Problem to work on »
Transcribe every line of the entries exactly.

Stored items
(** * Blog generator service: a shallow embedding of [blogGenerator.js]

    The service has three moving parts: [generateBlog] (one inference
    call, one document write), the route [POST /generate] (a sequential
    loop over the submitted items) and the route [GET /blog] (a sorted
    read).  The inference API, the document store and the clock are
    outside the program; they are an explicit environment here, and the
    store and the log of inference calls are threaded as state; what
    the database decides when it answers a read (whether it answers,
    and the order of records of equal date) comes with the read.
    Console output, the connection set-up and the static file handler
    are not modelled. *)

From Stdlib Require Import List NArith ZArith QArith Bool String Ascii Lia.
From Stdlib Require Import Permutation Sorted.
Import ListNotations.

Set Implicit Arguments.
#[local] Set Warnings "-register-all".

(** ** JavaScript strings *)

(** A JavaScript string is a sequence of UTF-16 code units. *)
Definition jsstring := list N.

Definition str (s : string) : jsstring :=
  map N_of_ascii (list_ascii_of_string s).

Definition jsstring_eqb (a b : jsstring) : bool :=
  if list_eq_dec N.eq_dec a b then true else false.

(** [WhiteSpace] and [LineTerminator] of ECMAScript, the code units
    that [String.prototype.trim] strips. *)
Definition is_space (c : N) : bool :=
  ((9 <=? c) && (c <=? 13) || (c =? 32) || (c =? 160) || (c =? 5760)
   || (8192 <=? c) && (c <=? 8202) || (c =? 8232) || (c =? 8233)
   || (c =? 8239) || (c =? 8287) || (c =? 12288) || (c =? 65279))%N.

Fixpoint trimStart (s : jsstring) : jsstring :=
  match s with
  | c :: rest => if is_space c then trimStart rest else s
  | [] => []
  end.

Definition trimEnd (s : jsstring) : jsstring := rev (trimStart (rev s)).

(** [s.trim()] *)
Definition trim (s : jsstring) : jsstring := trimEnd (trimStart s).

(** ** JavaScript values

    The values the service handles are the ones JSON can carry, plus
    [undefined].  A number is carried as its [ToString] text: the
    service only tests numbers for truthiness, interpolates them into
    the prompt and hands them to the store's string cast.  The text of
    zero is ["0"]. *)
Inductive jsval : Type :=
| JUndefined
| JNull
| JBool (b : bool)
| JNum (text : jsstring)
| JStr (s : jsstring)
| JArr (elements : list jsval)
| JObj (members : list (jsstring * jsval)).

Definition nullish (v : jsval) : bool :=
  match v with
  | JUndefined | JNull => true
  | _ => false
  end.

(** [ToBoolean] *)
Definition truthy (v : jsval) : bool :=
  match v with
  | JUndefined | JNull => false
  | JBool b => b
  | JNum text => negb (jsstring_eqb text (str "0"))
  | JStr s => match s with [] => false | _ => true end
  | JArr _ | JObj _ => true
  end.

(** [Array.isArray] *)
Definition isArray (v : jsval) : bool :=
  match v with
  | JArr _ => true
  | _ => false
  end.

Answer section »
(** * Blog generator service: a shallow embedding of [blogGenerator.js]

    The service has three moving parts: [generateBlog] (one inference
    call, one document write), the route [POST /generate] (a sequential
    loop over the submitted items) and the route [GET /blog] (a sorted
    read).  The inference API, the document store and the clock are
    outside the program; they are an explicit environment here, and the
    store and the log of inference calls are threaded as state; what
    the database decides when it answers a read (whether it answers,
    and the order of records of equal date) comes with the read.
    Console output, the connection set-up and the static file handler
    are not modelled. *)

From Stdlib Require Import List NArith ZArith QArith Bool String Ascii Lia.
From Stdlib Require Import Permutation Sorted.
Import ListNotations.

Set Implicit Arguments.
#[local] Set Warnings "-register-all".

(** ** JavaScript strings *)

(** A JavaScript string is a sequence of UTF-16 code units. *)
Definition jsstring := list N.

Definition str (s : string) : jsstring :=
  map N_of_ascii (list_ascii_of_string s).

Definition jsstring_eqb (a b : jsstring) : bool :=
  if list_eq_dec N.eq_dec a b then true else false.

(** [WhiteSpace] and [LineTerminator] of ECMAScript, the code units
    that [String.prototype.trim] strips. *)
Definition is_space (c : N) : bool :=
  ((9 <=? c) && (c <=? 13) || (c =? 32) || (c =? 160) || (c =? 5760)
   || (8192 <=? c) && (c <=? 8202) || (c =? 8232) || (c =? 8233)
   || (c =? 8239) || (c =? 8287) || (c =? 12288) || (c =? 65279))%N.

Fixpoint trimStart (s : jsstring) : jsstring :=
  match s with
  | c :: rest => if is_space c then trimStart rest else s
  | [] => []
  end.

Definition trimEnd (s : jsstring) : jsstring := rev (trimStart (rev s)).

(** [s.trim()] *)
Definition trim (s : jsstring) : jsstring := trimEnd (trimStart s).

(** ** JavaScript values

    The values the service handles are the ones JSON can carry, plus
    [undefined].  A number is carried as its [ToString] text: the
    service only tests numbers for truthiness, interpolates them into
    the prompt and hands them to the store's string cast.  The text of
    zero is ["0"]. *)
Inductive jsval : Type :=
| JUndefined
| JNull
| JBool (b : bool)
| JNum (text : jsstring)
| JStr (s : jsstring)
| JArr (elements : list jsval)
| JObj (members : list (jsstring * jsval)).

Definition nullish (v : jsval) : bool :=
  match v with
  | JUndefined | JNull => true
  | _ => false
  end.

(** [ToBoolean] *)
Definition truthy (v : jsval) : bool :=
  match v with
  | JUndefined | JNull => false
  | JBool b => b
  | JNum text => negb (jsstring_eqb text (str "0"))
  | JStr s => match s with [] => false | _ => true end
  | JArr _ | JObj _ => true
  end.

(** [Array.isArray] *)
Definition isArray (v : jsval) : bool :=
  match v with
  | JArr _ => true
  | _ => false
  end.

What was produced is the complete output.